Der Sesselofen ist ein Ofentyp für die Wohnstube, der sowohl Kochherd als auch Wärmeofen ist. Im neunzehnten und frühen zwanzigsten Jahrhundert war er in Nordostbayern und im Böhmerwald eine dominierende Form des Herdofens. Er erfüllt auf kleiner Grundfläche drei Aufgaben des familiären Wohnens und Wirtschaftens: Erwärmen von Speisen (Kochen), Bereitstellen großer Mengen warmen Wassers und Heizen der Stube.

Beschreibung

Der Sesselofen in der Austragskammer (Foto: Martin Ortmeier)
Sesselofen in der Stube eines Bauernhauses im Unteren Bayerischen Wald (Foto: Archiv Martin Ortmeier)
Vorderansicht eines Sesselofens in Perlesöd bei Freyung im Bayerischen Wald (Graphik: Archiv Martin Ortmeier)
Seitenansicht eines Sesselofens in Perlesöd bei Freyung im Bayerischen Wald (Graphik: Archiv Martin Ortmeier)

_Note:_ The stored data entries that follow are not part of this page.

(** [path.join("seed", p)] for a path [p] of clean segments, relative or
    absolute: in both cases the segments end up below [seed]. *)
Lemma path_join_seed tsegs :
  forallb clean_segment tsegs = true → tsegs ≠ [] →
  path_join [lit "seed"; join_slash tsegs] = join_slash (lit "seed" :: tsegs)
  ∧ path_join [lit "seed"; abs_path tsegs] = join_slash (lit "seed" :: tsegs).
Proof.
  intros Htsegs Hne.
  destruct tsegs as [|t tsegs]; [done|].
  pose proof Htsegs as Ht. simpl in Ht. apply andb_true_iff in Ht as [Ht _].
  destruct (join_slash_first t tsegs Ht) as [Hjne _].
  assert (Hall : forallb clean_segment (lit "seed" :: t :: tsegs) = true)
    by (simpl; simpl in Htsegs; by rewrite Htsegs).
  assert (Hlast : ∀ x, ends_with_slash (x ++ join_slash (t :: tsegs)) = false).
  { intros x.
    destruct (exists_last (l := t :: tsegs)) as (init & last & Heq); [done|].
    rewrite Heq in *.
    assert (Hl : clean_segment last = true).
    { apply (proj1 (forallb_forall _ _) Htsegs), in_app_iff. right. by left. }
    destruct (join_slash_prefix_last init last) as (y & ->).
    rewrite app_assoc. by apply ends_with_slash_clean. }
  assert (Hnorm : ∀ p,
            p ≠ [] → is_absolute p = false → ends_with_slash p = false →
            normalize_segments true p = lit "seed" :: t :: tsegs →
            path_normalize p = join_slash (lit "seed" :: t :: tsegs)).
  { intros p Hp Hrel Hend Hsegs. unfold path_normalize.
    rewrite decide_False by done. rewrite Hrel. cbn [negb].
    unfold normalizeString. rewrite Hsegs, Hend. by rewrite decide_False. }
  split.
  - unfold path_join. rewrite !filter_cons, filter_nil.
    rewrite decide_True by done. rewrite decide_True by done.
    change (join_slash [lit "seed"; join_slash (t :: tsegs)])
      with (lit "seed" ++ slash :: join_slash (t :: tsegs)).
    apply Hnorm; [done|done|apply (Hlast (lit "seed" ++ [slash]))|].
    unfold normalize_segments.
    rewrite split_slash_app, (split_join_clean (t :: tsegs)) by done.
    change (split_slash (lit "seed") ++ t :: tsegs) with (lit "seed" :: t :: tsegs).
    rewrite fold_push_clean by done. by rewrite app_nil_r, rev_involutive.
  - unfold path_join. rewrite !filter_cons, filter_nil.
    rewrite decide_True by done. rewrite decide_True by done.
    change (join_slash [lit "seed"; abs_path (t :: tsegs)])
      with (lit "seed" ++ slash :: slash :: join_slash (t :: tsegs)).
    apply Hnorm; [done|done|apply (Hlast (lit "seed" ++ [slash; slash]))|].
    unfold normalize_segments.
    rewrite split_slash_app.
    change (split_slash (slash :: join_slash (t :: tsegs)))
      with ([] :: split_slash (join_slash (t :: tsegs))).
    rewrite (split_join_clean (t :: tsegs)) by done.
    change (split_slash (lit "seed") ++ [] :: t :: tsegs)
      with ([lit "seed"; []] ++ t :: tsegs).
    rewrite fold_left_app.
    change (fold_left (push_segment true) [lit "seed"; []] [])
      with (push_segment true (push_segment true [] (lit "seed")) []).
    rewrite push_segment_empty, clean_segment_push by done.
    rewrite fold_push_clean by done.
    rewrite rev_app_distr, rev_involutive. done.
Qed.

Eine Kombination von einem geschlossenem sogenannten Sparherd mit einem nachgeschalteten, auf den Herd aufgesetzten kleinen Kachelofen wird wegen der prägnanten Form Sesselofen genannt. In den Herd ist häufig eine Backröhre aus Stahlblech eingesetzt. Der Kachelaufsatz enthält gewöhnlich eine oder zwei Wärmeröhren aus Stahlblech.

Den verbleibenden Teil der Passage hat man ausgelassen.